Regulation of Gene Transcription Following Stimulation of Transient Receptor Potential (TRP) Channels

Abstract Transient receptor potential (TRP) channels belong to a heterogeneous superfamily of cation channels that are involved in the regulation of numerous biological functions, including regulation of Ca 2+ and glucose homeostasis, tumorigenesis, temperature, and pain sensation. To understand the functions of TRP channels, their associated intracellular signaling pathways and molecular targets have to be identified on the cellular level. Stimulation of TRP channels frequently induces an influx of Ca 2+ ions into the cells and the subsequent activation of protein kinases. These intracellular signal transduction pathways ultimately induce changes in the gene expression pattern of the cells.

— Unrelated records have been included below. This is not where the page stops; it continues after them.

Lemma word_index p (b : list Z) :
  0 ≤ p < 32 * Z.of_nat (length b) → 0 ≤ p / 32 < Z.of_nat (length b).
Proof.
  intros ?. split; [apply Z.div_pos; lia | apply Z.div_lt_upper_bound; lia].
Qed.

Lemma bitmap_get_spec b p :
  0 ≤ p < 32 * Z.of_nat (length b) →
  bitmap_get p b = Ok (Z.b2z (bit b p), b).
Proof.
  intros Hp. destruct (pos_split p) as (Hq & Hr & Hm); [lia |].
  destruct (aget_total b (p / 32)) as (w & Hw & Hl); [by apply word_index |].
  unfold bitmap_get, mbind, K_bind, kassert, gets, pure, mret, K_ret. simpl.
  rewrite (proj2 (Z.leb_le 0 p)) by lia. rewrite Hq, Hw, Hr.
  unfold bit. rewrite Hl, land_1_testbit by lia. done.
Qed.

(** The new word that [bitmap_set] stores, and what it does to every bit. *)
Lemma bit_insert n b p q w' :
  bitmap_wf n b → 0 ≤ p < 32 * Z.of_nat n → 0 ≤ q →
  bit (<[Z.to_nat (p / 32) := w']> b) q =
    if q / 32 =? p / 32 then Z.testbit w' (q mod 32) else bit b q.
Proof.
  intros [Hl _] Hp Hq. unfold bit.
  assert (0 ≤ p / 32 < Z.of_nat (length b)) by (apply word_index; lia).
  assert (0 ≤ q / 32) by (apply Z.div_pos; lia).
  destruct (Z.eqb_spec (q / 32) (p / 32)) as [->|].
  - rewrite list_lookup_insert_eq by lia. done.
  - rewrite list_lookup_insert_ne by lia. done.
Qed.

Lemma bitmap_wf_insert n b i w :
  bitmap_wf n b → is_u32 w → bitmap_wf n (<[i := w]> b).
Proof. intros [? ?] ?. split; [by rewrite length_insert | by apply Forall_insert]. Qed.

Lemma same_bit p q : 0 ≤ p → 0 ≤ q →
  q / 32 = p / 32 → (q mod 32 =? p mod 32) = (q =? p).
Proof.
  intros. destruct (Z.eqb_spec q p) as [->|]; [apply Z.eqb_refl |].
  apply Z.eqb_neq. intros Hm. pose proof (Z.div_mod p 32). pose proof (Z.div_mod q 32). lia.
Qed.

Lemma bitmap_set_spec n b p v :
  bitmap_wf n b → 0 ≤ p < 32 * Z.of_nat n →
  ∃ b', bitmap_set p (Z.b2z v) b = Ok (tt, b') ∧ bitmap_wf n b' ∧
    ∀ q, 0 ≤ q → bit b' q = if q =? p then v else bit b q.
Proof.
  intros Hwf Hp. pose proof (proj1 Hwf) as Hl.
  destruct (pos_split p) as (Hq & Hr & Hm); [lia |].
  assert (Hi : 0 ≤ p / 32 < Z.of_nat (length b)) by (apply word_index; lia).
  destruct (aget_total b (p / 32)) as (w & Hw & Hlw); [done |].
  pose proof (word_ok _ _ _ _ Hwf Hlw) as Hwu.
  unfold bitmap_set, mbind, K_bind, kassert, gets, pure, mret, K_ret, modify, id.
  rewrite (proj2 (Z.leb_le 0 p)) by lia. cbv beta iota. rewrite Hq, Hr.
  destruct v; cbv [Z.b2z]; simpl (_ =? _); cbv beta iota; rewrite Hw; cbv beta iota;
    rewrite aset_Ok by done; eexists; (split; [reflexivity |]);
    (split; [apply bitmap_wf_insert; auto with buenos |]); intros q ?;
    rewrite (bit_insert n) by done; unfold bit; destruct (Z.eqb_spec (q / 32) (p / 32)) as [He|He];
    pose proof (Z.mod_pos_bound q 32 ltac:(lia)).
  - rewrite testbit_set, same_bit by (done || lia). rewrite He, Hlw. simpl.
    destruct (q =? p); [apply orb_true_r | apply orb_false_r].
  - destruct (Z.eqb_spec q p) as [->|]; [done | done].
  - rewrite testbit_clear, same_bit by (done || lia). rewrite He, Hlw. simpl.
    destruct (q =? p); [apply andb_false_r | apply andb_true_r].
  - destruct (Z.eqb_spec q p) as [->|]; [done | done].
Qed.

Here, we review the effects of TRPC6, TRPM3, and TRPV1 channel stimulation on the activation of the stimulus-responsive transcription factors AP-1, CREB, Egr-1, Elk-1, and NFAT. Following activation, these transcription factors induce the transcription of delayed response genes. We propose that many biological functions of TRP channels can be explained by the activation of stimulus-responsive transcription factors and their delayed response genes. The proteins encoded by those delayed response genes may be responsible for the biochemical and physiological changes following TRP channel activation.